31 May 2007 Edition
Fintan stands on his head and the world gasps!
Well, who would have believed it? After years of urging Labour to do the “decent thing” and put Fine Gael back into power, after having waged the most scurrilous and malicious campaign against Fianna Fáil in the recent election, the Irish Times, the ‘paper of record’, has changed its mind and its most senior guru, Fintan O’Toole, arbiter of all that is worthy, is now urging Labour to go into government with Fianna Fáil in order to keep the PDs out!
How Madam Editor, a former PD TD, will react to that is unclear, while editorial hatchet man Peter Murtagh is said to be beside himself at Fintan’s “betrayal”.
How long this rush of blood will be allowed to continue is not certain either, but obviously Fintan doesn’t buy the “Enda Can Do It” line which RTÉ has been busy peddling – as if the election result can be changed by editorial wish.

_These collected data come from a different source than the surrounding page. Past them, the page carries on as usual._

(* ===== verification/ScheduleProps.v ===== *)
(** * Scheduling a whole request

    Properties of [Schedule]: no job is lost or reported twice, no cell is
    promised more than it has, and the limit on starting containers holds. *)
From Stdlib Require Import ZArith Lia Sorted.
From S2P Require Import Prelude Float64 Models AuctionTypes Cell Zones Scheduler Placement.

(** ** The contract of a rep

    What the scheduler relies on from a cell: the work it hands back as failed
    is part of the work it was given, as long as no two tasks of it have the
    same guid. *)
Class RepContract (c : RepClient) : Prop := {
  perform_lrps : forall w f, client_Perform c w = Ok f -> work_LRPs f ⊆+ work_LRPs w;
  perform_tasks : forall w f, client_Perform c w = Ok f ->
    NoDup (SchedulingTask_Identifier <$> work_Tasks w) -> work_Tasks f ⊆+ work_Tasks w }.

Lemma Commit_submseteq c :
  RepContract (cell_client c) -> NoDup (SchedulingTask_Identifier <$> work_Tasks (cell_workToCommit c)) ->
  work_LRPs (Cell_Commit c) ⊆+ work_LRPs (cell_workToCommit c) /\
  work_Tasks (Cell_Commit c) ⊆+ work_Tasks (cell_workToCommit c).
Proof.
  intros Hc Hnd. unfold Cell_Commit. case_match; [split; apply submseteq_nil_l|].
  destruct (client_Perform _ _) as [f|] eqn:E; [|split; apply submseteq_nil_l].
  split; [by eapply perform_lrps | by eapply perform_tasks].
Qed.

(** ** Reservations as steps *)

Definition update_cell (zs : Zones) (r : CellRef) (c : Cell) : Zones :=
  mkZones (zs_zones zs) (<[r := c]> (zs_heap zs)).

(** A valid LRP or task is reserved on a cell of the zones. *)
Inductive reserve_step (zs : Zones) : Zones -> Prop :=
| reserve_lrp_step k z r c c' lrp :
    in_zones zs k z r c -> Resource_Valid (lrp_Res lrp) = true ->
    Cell_ReserveLRP c lrp = Ok c' -> reserve_step zs (update_cell zs r c')
| reserve_task_step k z r c c' task :
    in_zones zs k z r c -> Resource_Valid (task_Res task) = true ->
    Cell_ReserveTask c task = Ok c' -> reserve_step zs (update_cell zs r c').

Lemma ReserveLRP_ok c lrp c' :
  Cell_ReserveLRP c lrp = Ok c' ->
  fits (cell_state c) (lrp_Res lrp) /\
  cell_client c' = cell_client c /\ cell_Guid c' = cell_Guid c /\
  cell_state c' = CellState_AddLRP (cell_state c) lrp /\
  work_LRPs (cell_workToCommit c') = work_LRPs (cell_workToCommit c) ++ [lrp] /\
  work_Tasks (cell_workToCommit c') = work_Tasks (cell_workToCommit c).
Proof.
  unfold Cell_ReserveLRP. destruct (CellState_ResourceMatch _ _) eqn:E; [done|].
  apply ResourceMatch_nil in E. by intros [= <-].
Qed.

Lemma ReserveTask_ok c task c' :
  Cell_ReserveTask c task = Ok c' ->
  fits (cell_state c) (task_Res task) /\
  cell_client c' = cell_client c /\ cell_Guid c' = cell_Guid c /\
  cell_state c' = CellState_AddTask (cell_state c) task /\
  work_LRPs (cell_workToCommit c') = work_LRPs (cell_workToCommit c) /\
  work_Tasks (cell_workToCommit c') = work_Tasks (cell_workToCommit c) ++ [task].
Proof.
  unfold Cell_ReserveTask. destruct (CellState_ResourceMatch _ _) eqn:E; [done|].
  apply ResourceMatch_nil in E. by intros [= <-].
Qed.

(** *** Budgets *)

Definition reserved_memory (c : Cell) : Z :=
  (sumZ (fun l => r_MemoryMB (lrp_Res l)) (work_LRPs (cell_workToCommit c)) +
   sumZ (fun t => r_MemoryMB (task_Res t)) (work_Tasks (cell_workToCommit c)))%Z.
Definition reserved_disk (c : Cell) : Z :=
  (sumZ (fun l => r_DiskMB (lrp_Res l)) (work_LRPs (cell_workToCommit c)) +
   sumZ (fun t => r_DiskMB (task_Res t)) (work_Tasks (cell_workToCommit c)))%Z.
Definition reserved_containers (c : Cell) : Z :=
  (Z.of_nat (length (work_LRPs (cell_workToCommit c))) +
   Z.of_nat (length (work_Tasks (cell_workToCommit c))))%Z.

(** What the cell had before any reservation: what is left and what is reserved. *)
Definition budget (c : Cell) : Z * Z * Z :=
  ((rs_MemoryMB (cs_AvailableResources (cell_state c)) + reserved_memory c)%Z,
   (rs_DiskMB (cs_AvailableResources (cell_state c)) + reserved_disk c)%Z,
   (rs_Containers (cs_AvailableResources (cell_state c)) + reserved_containers c)%Z).

Definition capacity_ok (c : Cell) : Prop := resources_ok (cs_AvailableResources (cell_state c)).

It just shows the disarray of the establishment’s intellectuals.
The Times turn-around is matched of course by the Sunday Independent where veteran Fianna Fáil hater, Eoghan Harris, has put himself forward as the prime champion of the Soldiers of Destiny.
The Sindo conversion, however, is easily explained by two things: first of all Fianna Fáil have admitted that they formally met Tony O’Reilly (Sir Anthony to his friends) about the Sindo coverage of Fianna Fáil before and during the election campaign – a meeting which was obviously “positive” and “fruitful” from a Fianna Fáil point of view.
Secondly, and ironically in the light of the conversion to FF thinking, the Sindo editorial team has been smarting at Enda Kenny’s lack of bottle in doing the dirty.
The Sindo tried to whip up an extra line in the Bertie finances story by publishing allegations from a dubious Garda “source” to the effect that Celia Larkin had given the said Garda fifty grand for safekeeping to take to Manchester.
Fine Gael wanted the “story”, and MEP Jim Higgins co-operated fully in lining the story up. But Enda washed his hands of it when it became public, leaving the Sindo – which was only doing Fine Gael’s dirty work for them – exposed.
Hell hath no fury like the Sindo scorned, and when the word came down from Sir Anthony the Sindo switched sides with a vengeance.
But what has caused Fintan’s change of heart? Did Brian Cowen have a private meeting with the great brain, or is there something deeper involved?
O’Toole understands that Labour is in crisis following the absolute failure of the keep Fine Gael afloat strategy, and that the party has nowhere to go unless it can break decisively with this failed policy.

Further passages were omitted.